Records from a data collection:
_ _ _ _ _ _ _

(* ===== verification/ResidentInv.v ===== *)
(** * The invariant of the resident state

    What ValidateLogicalPtraceResidentState checks, and what keeps it true:
    the tasks are a slot array with at most one active task per thread id, a
    parent link names a registered task, and only registered tasks have an
    operation in the dispatcher. *)

From S2P Require Import Prelude SlotArray LogicalPtrace LogicalPtraceOps LogicalPtraceInv LogicalPtracePreserve.
From S2P Require Import Dispatcher DispatcherOps DispatcherInv DispatcherReach Resident.
From stdpp Require Import list gmap.
#[local] Open Scope Z_scope.

(** ** Tasks *)

(** Active or exited, with or without a parent. *)
Definition life_ok (flags : Z) : Prop := flags = 1 \/ flags = 2 \/ flags = 5 \/ flags = 6.

Definition task_ok (live : LogicalProcessKey -> Prop) (r : LogicalPtraceResidentTask) : Prop :=
  rt_reserved r = 0 /\ TaskKeyValid (rt_key r) = true /\ life_ok (rt_flags r) /\
  live (LogicalProcessKeyForTask (rt_key r)) /\
  if parent_valid r then rt_parent r <> rt_key r else rt_parent r = zero_task_key.

Abbreviation task_map tasks := (to_map (K := LogicalTaskKey) tasks).

Record tasks_ok (live : LogicalProcessKey -> Prop) (tasks : list LogicalPtraceResidentTask) (count : Z)
    : Prop := {
  ta_slots : slots_ok 512 (fun r => vacant_task r = true) (task_ok live) tasks count;
  ta_tids : forall i j r r', entry_at tasks i r -> entry_at tasks j r' ->
    is_active r = true -> is_active r' = true -> tk_tid (rt_key r) = tk_tid (rt_key r') -> i = j;
  ta_parents : forall i r, entry_at tasks i r -> parent_valid r = true ->
    is_Some (task_map tasks !! rt_parent r) }.

Record resident_ok (s : LogicalPtraceResidentState) : Prop := {
  re_magic : rs_magic s = kLogicalPtraceResidentMagic;
  re_version : rs_version s = kLogicalPtraceResidentVersion;
  re_dispatch : dispatch_ok (rs_dispatcher s) (rs_logical s);
  re_tasks : tasks_ok (live_in (process_map (rs_logical s))) (rs_tasks s) (rs_task_count s);
  re_callers : forall k, is_Some (operation_map (rs_dispatcher s) !! k) -> is_Some (task_map (rs_tasks s) !! k) }.

Lemma task_ok_key live r : task_ok live r -> @sr_key_ok _ _ resident_slots (@sr_key _ _ resident_slots r) = true.
Proof. by intros (_ & ? & _). Qed.

Lemma re_table s : resident_ok s -> table_ok (rs_logical s).
Proof. intros H. apply (ck_table _ _ (proj1 (re_dispatch s H))). Qed.

Lemma re_init s : resident_ok s -> IsLogicalPtraceResidentStateInitialized s = true.
Proof.
  intros H. unfold IsLogicalPtraceResidentStateInitialized.
  rewrite (re_magic s H), (re_version s H), (ok_init _ (re_table s H)), (ck_init _ _ (proj1 (re_dispatch s H))).
  pose proof (slots_ok_count _ _ (ta_slots _ _ _ (re_tasks s H))).
  rewrite !andb_true_r. cbn [andb]. unfold kLogicalPtraceResidentCapacity.
  change (_ && _ && _) with (rs_task_count s <=? 512). lia.
Qed.

(** ** Looking up *)

Section Find.
Context (s : LogicalPtraceResidentState).
Hypothesis Hok : resident_ok s.

Lemma find_task_spec key :
  match FindLogicalPtraceResidentTask s key with
  | Some i => exists r, entry_at (rs_tasks s) i r /\ rt_key r = key /\ task_map (rs_tasks s) !! key = Some r /\
      task_ok (live_in (process_map (rs_logical s))) r /\ rt_slot r = Z.of_nat i /\ (i < 512)%nat
  | None => task_map (rs_tasks s) !! key = None
  end.
Proof.
  pose proof (find_map_spec (task_ok_key _) _ _ key (ta_slots _ _ _ (re_tasks s Hok))) as Hf. simpl in Hf.
  unfold FindLogicalPtraceResidentTask. rewrite (re_init s Hok). cbn [negb orb].
  destruct (TaskKeyValid key); cbn [negb]; [|done]. destruct (find_slot key (rs_tasks s)); [|done].
  destruct Hf as (r & Hi & Hk & Hm & Hr & _). exists r. repeat (split; [done|]).
  by apply (entry_at_ok _ _ _ _ (ta_slots _ _ _ (re_tasks s Hok)) Hi).
Qed.

(** The thread id finds the active task, and never an exited one. *)
Lemma find_tid_spec tid : 0 < tid ->
  match FindLogicalPtraceResidentTid s tid with
  | Some i => exists r, entry_at (rs_tasks s) i r /\ is_active r = true /\ tk_tid (rt_key r) = tid /\
      forall j r', entry_at (rs_tasks s) j r' -> is_active r' = true -> tk_tid (rt_key r') = tid -> j = i
  | None => forall j r', entry_at (rs_tasks s) j r' -> is_active r' = true -> tk_tid (rt_key r') <> tid
  end.
Proof.
  intros Ht. unfold FindLogicalPtraceResidentTid. rewrite (re_init s Hok). replace (tid <=? 0) with false by lia.
  cbn [negb orb]. destruct (find_index _ _) as [i|] eqn:Hf.
  - apply find_index_Some in Hf as (r & Hi & Hp). rewrite !andb_true_iff in Hp. destruct Hp as [[Hu Htid] Ha].
    exists r. split; [done|]. split; [done|]. split; [lia|]. intros j r' Hj Ha' Ht'.
    apply (ta_tids _ _ _ (re_tasks s Hok) j i r' r); try done. lia.
  - intros j r' [Hj Hu] Ha Htid. pose proof (find_index_None _ _ Hf j r' Hj) as Hp. simpl in Hp.
    rewrite Hu, Ha in Hp. simpl in Hp. lia.
Qed.
End Find.

(** ** The validator accepts the invariant *)

Lemma life_facts r : life_ok (rt_flags r) ->
  has (rt_flags r) (not32 kResidentTaskFlagMask) = false /\
  (let life := Z.land (rt_flags r) (kLogicalPtraceResidentTaskActive ||| kLogicalPtraceResidentTaskExited) in
   (life =? kLogicalPtraceResidentTaskActive) || (life =? kLogicalPtraceResidentTaskExited) = true).
Proof. by intros [-> | [-> | [-> | ->]]]. Qed.

Lemma known_process_iff t key : table_ok t ->
  known_process t key = true <-> live_in (process_map t) (LogicalProcessKeyForTask key).
Proof. intros Ht. apply (live_found_b t _ _ _ _ (ok_init t Ht) (ok_processes t Ht)). Qed.

Lemma task_entry_ok t tasks count i r : table_ok t -> tasks_ok (live_in (process_map t)) tasks count ->
  entry_at tasks i r -> task_entry t r = true.
Proof.
  intros Ht Hta Hi. destruct (entry_at_ok _ _ _ _ (ta_slots _ _ _ Hta) Hi) as ((Hr & Hk & Hlife & Hlive & Hp) & _).
  destruct (life_facts r Hlife) as [Hm Hl]. cbv zeta in Hl. unfold task_entry.
  rewrite Hr, Hk, Hm, Hl, (proj2 (known_process_iff t _ Ht) Hlive). cbn [negb andb Z.eqb].
  destruct (parent_valid r) eqn:Hpv; [|by rewrite Hp].
  destruct (ta_parents _ _ _ Hta i r Hi Hpv) as [p Hpm].
  apply (to_map_lookup _ _ _ _ (ta_slots _ _ _ Hta)) in Hpm as (j & Hj & Hpk). simpl in Hpk.
  destruct (entry_at_ok _ _ _ _ (ta_slots _ _ _ Hta) Hj) as ((_ & Hk' & _ & Hlive' & _) & _).
  rewrite <- Hpk, Hk', (proj2 (known_process_iff t _ Ht) Hlive'), andb_true_r. cbn [andb].
  apply negb_true_iff. destruct (LogicalTaskKeysEqual (rt_key p) (rt_key r)) eqn:E; [|done].
  apply LogicalTaskKeysEqual_spec in E. congruence.
Qed.

(** The loop over the tasks, from slot [n] on. *)
Lemma validate_tasks_ok t all count : table_ok t -> tasks_ok (live_in (process_map t)) all count ->
  forall tasks n c, drop n all = tasks ->
  validate_tasks t (Z.of_nat n) c tasks = Some (c + used tasks).
Proof.
  intros Ht Hta. induction tasks as [|r tasks IH]; intros n c Hd; simpl; [f_equal; lia|].
  assert (all !! n = Some r) as Hn.
  { pose proof (lookup_drop all n 0) as H. rewrite Nat.add_0_r in H. by rewrite <- H, Hd. }
  assert (drop (S n) all = tasks) as Hd'.
  { replace (S n) with (n + 1)%nat by lia. by rewrite <- drop_drop, Hd. }
  pose proof (ta_slots _ _ _ Hta) as Hs.
  assert (rt_slot r = Z.of_nat n) as -> by (apply (so_slot _ _ _ _ _ Hs n r Hn)).
  rewrite Z.eqb_refl. cbn [negb orb].
  replace (Z.of_nat n + 1) with (Z.of_nat (S n)) by lia.
  destruct (so_record _ _ _ _ _ Hs n r Hn) as [[Hu Hv]|(Hu & Hocc & _)]; unfold weight; rewrite Hu;
    unfold in_use in Hu; simpl in Hu.
  - apply negb_false_iff in Hu. assert (rt_occupied r = 0) as -> by lia. simpl. rewrite Hv, (IH (S n)) by done.
    f_equal. 
  - simpl in Hocc. apply negb_true_iff in Hu. rewrite Hu. replace (1 <? rt_occupied r) with false by lia.
    assert (entry_at all n r) as Hent by (split; [done|unfold in_use; simpl; by rewrite Hu]).
    rewrite (task_entry_ok t all count n r Ht Hta Hent). cbn [negb].
    assert (existsb (task_conflict r) tasks = false) as ->.
    { apply not_true_is_false. intros (x & Hx & Hc)%existsb_exists. unfold task_conflict in Hc.
      apply andb_true_iff in Hc as [Hux Hc]. apply list_elem_of_In, list_elem_of_lookup in Hx as [m Hm].
      rewrite <- Hd', lookup_drop in Hm. assert (entry_at all (S n + m) x) as Hxe by done.
      assert ((n = S n + m)%nat) as Hbad; [|lia]. apply orb_true_iff in Hc as [Hk|Ht'].
      - apply LogicalTaskKeysEqual_spec in Hk. by apply (so_unique _ _ _ _ _ Hs n (S n + m) r x); try apply Hent.
      - rewrite !andb_true_iff in Ht'. destruct Ht' as [[Htid Ha] Ha'].
        apply (ta_tids _ _ _ Hta n (S n + m) r x); try done. lia. }
    rewrite (IH (S n)) by done. f_equal. lia.
Qed.

Lemma resident_ok_validates s : resident_ok s -> ValidateLogicalPtraceResidentState s = true.
Proof.
  intros Hok. unfold ValidateLogicalPtraceResidentState.
  rewrite (re_init s Hok), (dispatch_ok_validates _ _ (re_dispatch s Hok)). cbn [andb].
  pose proof (validate_tasks_ok _ (rs_tasks s) (rs_task_count s) (re_table s Hok) (re_tasks s Hok) _ 0 0 eq_refl) as Hv.
  change (Z.of_nat 0) with 0 in Hv. rewrite drop_0 in Hv. rewrite Hv.
  rewrite (SlotArray.so_count _ _ _ _ _ (ta_slots _ _ _ (re_tasks s Hok))). apply Z.eqb_refl.
Qed.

_ _ _ _ _ _ _

▸ WHAT THE TASK REQUIRES:
Please, from the entries above, set down exactly the lines from the one containing "What ValidateLogicalPtraceResidentState checks, and" through the one containing "Definition life_ok (flags", and only those.

▸ SOLUTION BELOW:
    What ValidateLogicalPtraceResidentState checks, and what keeps it true:
    the tasks are a slot array with at most one active task per thread id, a
    parent link names a registered task, and only registered tasks have an
    operation in the dispatcher. *)

From S2P Require Import Prelude SlotArray LogicalPtrace LogicalPtraceOps LogicalPtraceInv LogicalPtracePreserve.
From S2P Require Import Dispatcher DispatcherOps DispatcherInv DispatcherReach Resident.
From stdpp Require Import list gmap.
#[local] Open Scope Z_scope.

(** ** Tasks *)

(** Active or exited, with or without a parent. *)
Definition life_ok (flags : Z) : Prop := flags = 1 \/ flags = 2 \/ flags = 5 \/ flags = 6.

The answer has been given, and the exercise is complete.